- Genre: Animated sitcom; Comic science fiction;
- Created by: William Hanna; Joseph Barbera;
- Directed by: William Hanna (1962–63); Joseph Barbera (1962–63); Arthur Davis (1985–87); Oscar Dufau (1985–87); Carl Urbano (1985); Rudy Zamora (1985); Alan Zaslove (1985); Paul Sommer (1987); Charlie Downs (1987);
- Voices of: George O'Hanlon; Penny Singleton; Janet Waldo; Daws Butler; Mel Blanc; Don Messick; Jean Vander Pyl; Frank Welker (80s revival);
- Theme music composer: Hoyt Curtin
- Composer: Hoyt Curtin
- Country of origin: United States
- Original language: English
- No. of seasons: 3
- No. of episodes: 75 (list of episodes)

Production
- Executive producers: William Hanna (1985–87); Joseph Barbera (1985–87);
- Producers: William Hanna (1962–63); Joseph Barbera (1962–63); Bob Hathcock (1985); Berny Wolf (1987); Jeff Hall (1987);
- Running time: 22–30 minutes
- Production company: Hanna-Barbera Productions

Original release
- Network: ABC
- Release: September 23, 1962 – March 17, 1963
- Network: Syndication
- Release: September 16, 1985 – November 12, 1987

= The Jetsons =

American animated sitcom

The Jetsons is an American animated sitcom produced by Hanna-Barbera Productions. It originally aired in prime time from September 23, 1962, to March 17, 1963, on ABC, then later aired in reruns via syndication, with new episodes produced from 1985 to 1987. It was Hanna-Barbera's Space Age counterpart to The Flintstones.
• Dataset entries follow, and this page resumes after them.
Lemma key_codec k : key_ok k → codec encode_request_key decode_request_key k.
Proof.
  destruct k as [p n i]. intros (Hp & Hn & Hi). simpl in *.
  destruct (identifier_text p Hp), (namespace_text n Hn), (identifier_text i Hi).
  unfold codec, encode_request_key; simpl. rewrite !encode_string_ok by short.
  eexists; split; [done|]. intros r. unfold decode_request_key. rewrite <- !(assoc_L (++)).
  rewrite (assoc_L (++)), read_string_app by (done || short).
  rewrite (assoc_L (++)), read_string_app by (done || short).
  rewrite (assoc_L (++)), read_string_app by (done || short). by rewrite Hp, Hn, Hi.
Qed.

Lemma marker_codec m : marker_ok m → codec encode_marker decode_marker m.
Proof.
  intros (Hv & Hd & Hg). destruct (key_codec _ (marker_key_ok m Hv)) as (kb & Hk & Hkr).
  destruct (reference_text _ (marker_reference_ok m Hv)) as [Hl Hu].
  unfold codec, encode_marker. rewrite Hk, encode_string_ok by short.
  eexists; split; [done|]. intros r. unfold decode_marker. rewrite <- !(assoc_L (++)), Hkr.
  unfold read_array_32. rewrite read_exact_app by (unfold len; by rewrite Hd).
  rewrite (assoc_L (++)), read_string_app by (done || short). rewrite read_u64_bytes by done.
  destruct m; simpl in *. by rewrite Hv.
Qed.

Lemma last_codec o : last_ok o → codec encode_last_commit decode_last_commit o.
Proof.
  unfold codec, encode_last_commit, decode_last_commit. destruct o as [m|]; simpl.
  - intros (b & -> & Hr)%marker_codec. eexists; split; [done|]. intros r.
    cbn [app]. by rewrite read_u8_cons, Hr.
  - intros _. eexists; split; [done|]. intros r. cbn [app]. by rewrite read_u8_cons.
Qed.

Lemma record_codec k rec : key_ok k → record_ok rec → codec encode_ledger_record decode_ledger_record (k, rec).
Proof.
  intros Hk (Hv & Hd & Hg). destruct (key_codec k Hk) as (kb & He & Hkr).
  destruct (reference_text _ (record_reference_ok rec Hv)) as [Hl Hu].
  unfold codec, encode_ledger_record; simpl. rewrite He, encode_string_ok by short.
  eexists; split; [done|]. intros r. unfold decode_ledger_record. rewrite <- !(assoc_L (++)), Hkr.
  unfold read_array_32. rewrite read_exact_app by (unfold len; by rewrite Hd).
  rewrite (assoc_L (++)), read_string_app by (done || short). rewrite read_u64_bytes by done. by destruct rec.
Qed.

Lemma entry_codec k v : entry_ok k v → codec encode_entry decode_entry (k, v).
Proof.
  destruct k as [ns res]. intros (Hn & Hr & Hv & Hl); simpl in *.
  destruct (namespace_text ns Hn), (resource_text res Hr).
  unfold codec, encode_entry; simpl. rewrite !encode_string_ok, write_bytes_ok by short.
  eexists; split; [done|]. intros r. unfold decode_entry. rewrite <- !(assoc_L (++)).
  rewrite (assoc_L (++)), read_string_app by (done || short).
  rewrite (assoc_L (++)), read_string_app by (done || short). rewrite Hn, Hr.
  rewrite (assoc_L (++)), read_bytes_app by short. by destruct v.
Qed.

Lemma finish_nil : finish [] = Ok tt.
Proof. done. Qed.

Lemma event_codec e : event_ok e → ∃ b, encode_journal_event e = Ok b ∧ decode_journal_event b = Ok e.
Proof.
  unfold decode_journal_event. destruct e as [m|m|m|c]; cbn [event_ok encode_journal_event].
  1-3: intros (b & -> & Hr)%marker_codec; eexists; split; [done|];
       rewrite read_u8_cons; specialize (Hr []); rewrite app_nil_r in Hr; by rewrite Hr.
  intros (Hg & Hn & (b & -> & Hr)%last_codec & Hd). eexists; split; [done|].
  rewrite read_u8_cons, read_u64_bytes, read_u64_bytes, Hr by done.
  unfold read_array_32. rewrite <- (app_nil_r (CheckpointMarker.ledger_digest c)), read_exact_app by (unfold len; by rewrite Hd).
  by destruct c.
Qed.

(** ** Maps *)
Section maps.
Context {K V : Type} `{Countable K, !RustOrd K, !RustOrdLaws K}.
Implicit Types (m : gmap K V) (ps : list (K * V)).

Lemma elem_of_btree_pairs m k v : (k, v) ∈ btree_pairs m ↔ m !! k = Some v.
Proof.
  unfold btree_pairs. rewrite list_elem_of_omap. split.
  - intros (k' & _ & (v' & Hv & [= -> ->])%fmap_Some). done.
  - intros Hk. exists k. rewrite elem_of_btree_keys, Hk. eauto.
Qed.

Lemma btree_pairs_keys m : (btree_pairs m).*1 = btree_keys m.
Proof.
  unfold btree_pairs. assert (∀ k, k ∈ btree_keys m → is_Some (m !! k)) as Hin by (intros k; by rewrite elem_of_btree_keys).
  induction (btree_keys m) as [|k ks IH]; [done|]. simpl.
  destruct (Hin k ltac:(set_solver)) as [v ->]. simpl. f_equal. apply IH. set_solver.
Qed.

Lemma btree_pairs_NoDup m : NoDup (btree_pairs m).*1.
Proof. rewrite btree_pairs_keys. apply btree_keys_NoDup. Qed.

Lemma btree_pairs_map m : list_to_map (btree_pairs m) = m.
Proof.
  apply map_eq. intros k. apply option_eq. intros v.
  rewrite <- elem_of_list_to_map by apply btree_pairs_NoDup. apply elem_of_btree_pairs.
Qed.

Lemma btree_pairs_length m : length (btree_pairs m) = size m.
Proof.
  rewrite <- (length_fmap fst), btree_pairs_keys. unfold btree_keys.
  rewrite merge_sort_Permutation. rewrite <- size_dom. done.
Qed.

(** Reading the items of a map, each as it was encoded. *)
Lemma items_codec (encode : K * V → SResult (list u8)) (item : Reader (K * V)) ps :
  Forall (codec encode item) ps → NoDup ps.*1 →
  ∃ b, encode_all encode ps = Ok b ∧
    ∀ m r, (∀ k, k ∈ ps.*1 → m !! k = None) →
      decode_items item (length ps) m (b ++ r) = Ok (list_to_map ps ∪ m, r).
Proof.
  induction ps as [|[k v] ps IH]; intros Hc Hnd.
  { exists []. split; [done|]. intros m r _. simpl. by rewrite map_empty_union. }
  apply Forall_cons in Hc as [(b & He & Hd) Hc]. apply NoDup_cons in Hnd as [Hk Hnd].
  destruct (IH Hc Hnd) as (bs & Hes & Hds). simpl. rewrite He, Hes. eexists; split; [done|].
  intros m r Hm. rewrite <- (assoc_L (++)), Hd. simpl. rewrite (Hm k) by set_solver.
  rewrite Hds; [|intros k' Hk'; rewrite lookup_insert_ne by (intros ->; done); set_solver].
  f_equal. f_equal. rewrite <- insert_union_l, insert_union_r; [done|].
  by apply not_elem_of_list_to_map.
Qed.

Lemma map_codec (encode : K * V → SResult (list u8)) (item : Reader (K * V)) m :
  map_Forall (λ k v, codec encode item (k, v)) m →
  ∃ b, encode_all encode (btree_pairs m) = Ok b ∧ ∀ r, decode_items item (size m) ∅ (b ++ r) = Ok (m, r).
Proof.
  intros Hm. destruct (items_codec encode item (btree_pairs m)) as (b & He & Hd).
  { apply Forall_forall. intros [k v] Hkv%elem_of_btree_pairs. by apply Hm. }
  { apply btree_pairs_NoDup. }
  exists b. split; [done|]. intros r. rewrite <- btree_pairs_length, Hd by done.
  by rewrite btree_pairs_map, map_union_empty.
Qed.
End maps.

(** ** Snapshots and ledgers *)
Lemma after_magic_app magic r : length magic = 4 → after_magic magic (magic ++ r) = Ok r.
Proof.
  intros Hm. unfold after_magic. rewrite len_app. rewrite (proj2 (N.ltb_ge _ _)) by (unfold len; rewrite Hm; lia).
  pose proof (take_app_length magic r) as Ht. pose proof (drop_app_length magic r) as Hd. rewrite Hm in Ht, Hd.
  by rewrite Ht, Hd, bool_decide_eq_true_2.
Qed.

Lemma count_ok n : (N.of_nat n ≤ MAX_RECORDS)%N → count_u32 n = Ok (N.of_nat n).
Proof. intros. unfold count_u32. by rewrite (proj2 (N.ltb_ge _ _)) by short. Qed.

Lemma snapshot_codec s : snapshot_wf s → ∃ b, encode_snapshot s = Ok b ∧ decode_snapshot b = Ok s.
Proof.
  intros (Hg & Hl & Hn & He). destruct (last_codec _ Hl) as (lb & El & Dl).
  destruct (map_codec encode_entry decode_entry (Snapshot.entries s)) as (eb & Ee & De).
  { intros k v Hkv. apply entry_codec. by apply He. }
  unfold encode_snapshot. rewrite El, count_ok, Ee by done. eexists; split; [done|].
  unfold decode_snapshot. rewrite after_magic_app, read_u64_bytes, Dl, read_u32_bytes by (done || short).
  rewrite (proj2 (N.ltb_ge _ _)) by done. rewrite Nat2N.id. specialize (De []). rewrite app_nil_r in De. rewrite De.
  by destruct s.
Qed.

Lemma ledger_codec l : ledger_wf l → ∃ b, encode_ledger l = Ok b ∧ decode_ledger b = Ok l.
Proof.
  intros (Hn & Hl). destruct (map_codec encode_ledger_record decode_ledger_record l) as (b & Ee & De).
  { intros k r Hkr. apply record_codec; by apply (Hl k r). }
  unfold encode_ledger. rewrite count_ok, Ee by done. eexists; split; [done|].
  unfold decode_ledger. rewrite after_magic_app, read_u32_bytes by (done || short).
  rewrite (proj2 (N.ltb_ge _ _)) by done. rewrite Nat2N.id. specialize (De []). rewrite app_nil_r in De. by rewrite De.
Qed.

(** * Sealed files *)
Lemma lor_zero a b : U8.wrap (N.lor (U8.to_N a) (U8.to_N b)) = x00 ↔ a = x00 ∧ b = x00.
Proof.
  split; [|by intros [-> ->]]. intros He.
  assert (implb (U8.eqb (U8.wrap (N.lor (U8.to_N a) (U8.to_N b))) x00) (U8.eqb a x00 && U8.eqb b x00) = true) as Hi.
  { revert a b He. intros a b _. revert a b.
    apply (forall_bytes2 (λ a b, implb (U8.eqb (U8.wrap (N.lor (U8.to_N a) (U8.to_N b))) x00)
                                   (U8.eqb a x00 && U8.eqb b x00))).
    vm_compute. reflexivity. }
  rewrite He in Hi. apply andb_true_iff in Hi as [Ha Hb]. split; by apply u8_eqb_eq.
Qed.
Lemma truncate_cases fate n d j d' r :
  d !! journal_path = Some j → truncate_journal fate n d = (d', r) →
  (r = Ok tt ∧ replaced journal_path (take (N.to_nat n) j) d d')
  ∨ (r = Err Io ∧ (same_files d d' ∨ replaced journal_path (take (N.to_nat n) j) d d')).
Proof.
  intros Hj. unfold truncate_journal. rewrite Hj.
  assert (∀ v, replaced journal_path v d (<[journal_path := v]> d)) as Hrep.
  { intros v path Hp. case_bool_decide as Hd; [subst; by rewrite lookup_insert_eq|]. by rewrite lookup_insert_ne. }
  destruct fate as [|[|k]]; intros [= <- <-]; [by left|right|right]; split; try done; [left|by right].
  split_and!; done.
Qed.

(** Compute the parts of a given image. *)
Ltac img :=
  cbn [Image.base Image.events Image.frames Image.tail Image.aborted Image.history Image.pending
       Image.published Image.ledger outcome final option_list pending_reference] in *.

Section stored.
Context `{B : Barrier, Sh : Sha256} {overhead : N} `{!BarrierLaws B overhead, !Sha256Laws Sh}.
(** The capacity every instance of the service is opened with. *)
Context (max : N).
Import DurableService.

(** The ledger of a history has a sealed form that fits into a file. *)
Definition fits (h : list Change) : Prop :=
  ∃ nonce g b, sealed_ledger nonce g (ledger_of h) = Ok b ∧ (len b ≤ MAX_FILE_BYTES)%N.

(** The end of a pending change fits into the journal. *)
Definition reserved (i : Image) : Prop :=
  match Image.pending i with
  | Some c => Image.ledger i = length (Image.history i) ∧ (len (Image.events i) + 1 ≤ MAX_RECORDS)%N ∧
      ∃ nonce k f, sealed_journal_record nonce k (Commit (Change.marker c)) = Ok f
        ∧ (4 + len (Image.frames i) + len f ≤ MAX_FILE_BYTES)%N
  | None => True
  end.

Record stored (used : gset string) (d : Disk) (i : Image) : Prop := {
  st_journal : d !! journal_path = Some (JOURNAL_MAGIC ++ Image.frames i ++ Image.tail i);
  st_framed : framed 1 (Image.events i) (Image.frames i);
  st_torn : torn (Image.tail i);
  st_written : written (Image.base i) (Image.events i) (Image.history i) (Image.pending i) (Image.aborted i);
  st_base : length (Image.base i) ≤ Image.ledger i;
  st_behind : Image.ledger i ≤ length (Image.history i) ≤ Image.ledger i + 1;
  st_published : Image.published i = true → is_Some (Image.pending i);
  st_used : references_of (Image.history i) ∪ Image.aborted i ∪ pending_reference (Image.pending i) ⊆ used;
  st_snapshot : ∃ nonce b, d !! snapshot_path = Some b ∧ sealed_snapshot nonce (snapshot_of (outcome i)) = Ok b
    ∧ (len b ≤ MAX_FILE_BYTES)%N;
  st_ledger : ∃ nonce b, d !! ledger_path = Some b
    ∧ sealed_ledger nonce (N.of_nat (Image.ledger i)) (ledger_of (take (Image.ledger i) (Image.history i))) = Ok b
    ∧ (len b ≤ MAX_FILE_BYTES)%N;
  st_fits : fits (outcome i);
  st_max : (len (outcome i) ≤ max)%N;
  st_bytes : (4 + len (Image.frames i) + len (Image.tail i) ≤ MAX_FILE_BYTES)%N;
  st_count : (len (Image.events i) ≤ MAX_RECORDS)%N;
  st_reserved : reserved i;
}.
Lemma timely_step conn : timely conn → ReadStep.late (Conn.step conn) = false ∧ ReadStep.fails (Conn.step conn) = false.
Proof. unfold timely, Conn.step. destruct (Conn.steps conn); [done|]. by intros [? _]%Forall_cons. Qed.

Lemma timely_advance conn : timely conn → timely (Conn.advance conn).
Proof. unfold timely. simpl. destruct (Conn.steps conn); [done|]. by intros [_ ?]%Forall_cons. Qed.

Lemma timely_read limit conn chunk conn' : timely conn → Conn.read limit conn = (chunk, conn') → timely conn'.
Proof. intros Ht [= _ <-]. exact (timely_advance conn Ht). Qed.

Lemma read_head_complete fuel bytes conn i :
  timely conn → find_blank (bytes +:+ Conn.incoming conn) = Some i → (N.of_nat i + 3 ≤ MAX_HEADERS)%N →
  String.length (Conn.incoming conn) < fuel →
  ∃ bytes' conn', read_head fuel bytes conn = Ok (bytes', i + 4, conn') ∧ timely conn'.
Proof.
  revert bytes conn. induction fuel as [|fuel IH]; intros bytes conn Ht Hi Hmax Hf; [lia|]. cbn [read_head].
  destruct (timely_step conn Ht) as [-> ->]. rewrite (find_blank_prefix _ _ _ Hi).
  destruct (Nat.leb_spec (i + 4) (String.length bytes)) as [|Hlt].
  - destruct (N.ltb_spec MAX_HEADERS (N.of_nat i)); [lia|]. eexists _, _. split; [done|]. by apply timely_advance.
  - destruct (N.ltb_spec MAX_HEADERS (str_len bytes)) as [Hb|_]; [unfold str_len in Hb; lia|].
    destruct (Conn.read 4096 conn) as [chunk conn1] eqn:Er.
    assert (Hne : Conn.incoming conn ≠ "").
    { intros E. rewrite E, str_app_nil_r in Hi. apply find_blank_inside in Hi. lia. }
    pose proof (conn_read_some 4096 conn chunk conn1 ltac:(lia) Hne Er) as Hc. rewrite bool_decide_false by done.
    pose proof (conn_read_stream _ _ _ _ Er) as Es. apply IH.
    + by eapply timely_read.
    + by rewrite str_app_assoc, <-Es.
    + done.
    + rewrite Es, str_length_app in Hf. destruct chunk; [done|]. simpl in Hf. lia.
Qed.

Lemma read_body_complete fuel bytes total conn :
  timely conn → (str_len bytes ≤ total)%N → str_len (bytes +:+ Conn.incoming conn) = total →
  String.length (Conn.incoming conn) < fuel →
  ∃ conn', read_body fuel bytes total conn = Ok (bytes +:+ Conn.incoming conn, conn') ∧ Conn.incoming conn' = "".
Proof.
  revert bytes conn. induction fuel as [|fuel IH]; intros bytes conn Ht Hle Htot Hf; [lia|].
  unfold str_len in *. rewrite str_length_app in Htot. cbn [read_body].
  destruct (N.leb_spec total (str_len bytes)) as [Hb|Hb]; unfold str_len in Hb.
  { assert (Conn.incoming conn = "") as E by (apply str_length_nil; lia). exists conn. by rewrite E, str_app_nil_r. }
  destruct (timely_step conn Ht) as [-> ->]. set (remaining := N.to_nat _).
  assert (Hr : 0 < remaining) by (unfold remaining, str_len; lia).
  destruct (Conn.read remaining conn) as [chunk conn1] eqn:Er.
  assert (Hne : Conn.incoming conn ≠ "") by (intros E; rewrite E in Htot; simpl in Htot; lia).
  pose proof (conn_read_some remaining conn chunk conn1 Hr Hne Er) as Hc. rewrite bool_decide_false by done.
  pose proof (conn_read_stream _ _ _ _ Er) as Es. rewrite Es, str_length_app in Htot. rewrite Es, str_length_app in Hf. rewrite Es, <-str_app_assoc.
  apply IH.
  - by eapply timely_read.
  - unfold str_len. rewrite str_length_app. lia.
  - unfold str_len. rewrite !str_length_app. lia.
  - destruct chunk; [done|]. simpl in Hf. lia.
Qed.

(** * One message *)
Section messages.
Context `{JT : JsonText}.

(** The request a stream starts with, and the rest of the stream. *)
Definition decode_message (s : string) : option (Request * string) :=
  i ← find_blank s;
  if (MAX_HEADERS <? N.of_nat i)%N then None
  else match parse_head (str_take (i + 4) s) with
  | Err _ => None
  | Ok head =>
      let total := i + 4 + N.to_nat (Head.length head) in
      if String.length s <? total then None
      else match build_request head (str_drop (i + 4) (str_take total s)) with
      | Err _ => None
      | Ok request => Some (request, str_drop total s)
      end
  end.

Lemma read_head_index fuel bytes conn bytes' he conn' :
  read_head fuel bytes conn = Ok (bytes', he, conn') → (N.of_nat he ≤ MAX_HEADERS + 4)%N.
Proof.
  revert bytes conn. induction fuel as [|fuel IH]; intros bytes conn; cbn [read_head]; [done|].
  destruct (ReadStep.late _); [done|]. destruct (find_blank bytes) as [i|].
  - destruct (N.ltb_spec MAX_HEADERS (N.of_nat i)); [done|]. intros [= <- <- <-]. lia.
  - destruct (_ <? _)%N; [done|]. destruct (ReadStep.fails _); [done|].
    destruct (Conn.read 4096 conn) as [chunk conn1]. case_bool_decide; [done|]. apply IH.
Qed.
While the Flintstones lived in a world which was a comical version of the Stone Age, with machines powered by birds and other dinosaurs, the Jetsons live in a comical version of the space age, with elaborate robotic contraptions, aliens, holograms, and whimsical inventions.

The original had 24 episodes and aired on Sunday nights on ABC beginning on September 23, 1962, with prime time reruns continuing through September 22, 1963. It debuted as the first program broadcast in color on ABC, back in the early 1960s when only a handful of ABC stations were capable of broadcasting in color. In contrast, The Flintstones, while always produced in color, was broadcast in black-and-white for its first two seasons.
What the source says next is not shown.